“Easyrider” motorbike tour of the Central Highlands

RTW: 2007-2008, Southeast Asia, Vietnam — By on September 18, 2008 2:39 PM

I continued to have a horrible night, getting no sleep because I was so so sick. We were scheduled to depart Nha Trang at 8:00 AM for a four day motorbike tour through the Central Highlands with “Easyriders” a group of Vietnamese tour guides that provide long distance tours via motorbikes. The tour was highly recommended to me by my new friend Jane, an Aussie girl I met in Laos. I loved the idea of the tour that would take us off the normal tourist circuit in hopes of experiencing more of the “Real Vietnam”. Danny and I were both really looking forward to the tour and I could not believe the timing of my first episode of food poisoning in SE Asia! At 7:00 AM I was still incapacitated and sure I was going to die. Danny called our tour guide and explained I was sick and asked if we could depart later in the day, in hopes I might feel better. I had begun taking my antibiotics for travelers diarrhea, which was suppose to start working within 10 hours. I was doubtful we would be able to go and could not imagine a worse scenario than me riding in the scorching hot sun and heat, bouncing on a bike, with the possibility of liquids coming out of both ends! The only upside of my sickness is that I got to watch Obama’s speech at the Democratic Convention which I would have missed otherwise!
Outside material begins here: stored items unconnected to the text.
(** C9: with the clock frozen, so that every reading of it gives the same
    instant, a run of the transformation gives the same output documents
    whatever number of readings went before it; a second run over the same
    assignments and templates therefore gives the documents of the first,
    for each of the three exports and for the three together. *)
Theorem frozen_clock_runs_agree
  (R : Runtime) (sheets_template notion_template todo_template : value)
  (assignments : list dict) (n m : nat) :
  (forall i j, clock i = clock j) ->
  fst (transform_to_sheets_format sheets_template assignments n)
    = fst (transform_to_sheets_format sheets_template assignments m) /\
  fst (transform_to_notion_format notion_template assignments n)
    = fst (transform_to_notion_format notion_template assignments m) /\
  fst (transform_to_todo_format todo_template assignments n)
    = fst (transform_to_todo_format todo_template assignments m) /\
  fst (export_all_formats sheets_template notion_template todo_template
         assignments n)
    = fst (export_all_formats sheets_template notion_template todo_template
             assignments m).
Proof.
  intros frozen.
  assert (Hs : forall t i j,
            fst (transform_to_sheets_format t assignments i)
            = fst (transform_to_sheets_format t assignments j)).
  { intros t i j. rewrite !transform_to_sheets_format_result.
    now rewrite (sheets_loop_frozen frozen assignments [] i j). }
  assert (Hp : forall t i j,
            fst (transform_to_notion_format t assignments i)
            = fst (transform_to_notion_format t assignments j))
    by reflexivity.
  assert (Ht : forall t i j,
            fst (transform_to_todo_format t assignments i)
            = fst (transform_to_todo_format t assignments j)).
  { intros t i j. rewrite !transform_to_todo_format_result.
    now rewrite (todo_loop_frozen frozen assignments (mktodo [] [] []) i j). }
  split; [apply Hs|]. split; [apply Hp|]. split; [apply Ht|].
  rewrite !export_all_formats_result. cbv zeta.
  rewrite (Hs sheets_template n m).
  rewrite (Hp notion_template
             (snd (transform_to_sheets_format sheets_template assignments n))
             (snd (transform_to_sheets_format sheets_template assignments m))).
  rewrite (Ht todo_template
             (snd (transform_to_notion_format notion_template assignments
                     (snd (transform_to_sheets_format sheets_template assignments n))))
             (snd (transform_to_notion_format notion_template assignments
                     (snd (transform_to_sheets_format sheets_template assignments m))))).
  reflexivity.
Qed.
Noon came around and despite the fact I still had not successfully retained any food or liquid, I decided that I wanted to go ahead with the tour knowing we would turn back if I felt too bad. Danny and I were on such a tight schedule that we would not have been able to do the tour if we didn’t leave on the scheduled day. At 1:00 we departed Nha Trang in route to Hoi An, a distance of 800 KM north through the Central Highlands. I rode with Mr. Hao and Danny rode with Teo. We headed out of Nha Trang riding along the coast…very pretty views.

It was incredibly hot and I began to feel really bad about an hour into the journey. We stopped at a brick making factory where I thought I might pass out. I tried to lie down in the dirt but the workers took me to a hammock in the shade. The women took it upon themselves to nurse me with their natural remedies as I looked like death. One lady pulled up my shirt and began to pinch my stomach very hard in four different spots around my belly button. She pinched me so hard that I screamed out loud and I had bruises on my belly for 3 days! She then rubbed tiger balm on my stomach. All the while Danny was entertaining himself by laying bricks. The woman left me for a while and returned with a sharp piece of clay from a broken pot and I realized she was going to try to cut me! I told her to stop and Teo explained that she wanted to pierce my stomach to release the poison through my blood. And that is where I drew the line with the local remedies! Danny and Teo went for a cafe sua da (Vietnamese coffee with condensed milk) leaving me to rest in the hammock. They came back sooner than I had hoped for. I decided to keep going as I knew the weather would turn cooler once we got into the highlands and figured it was the heat that was making me feel so bad.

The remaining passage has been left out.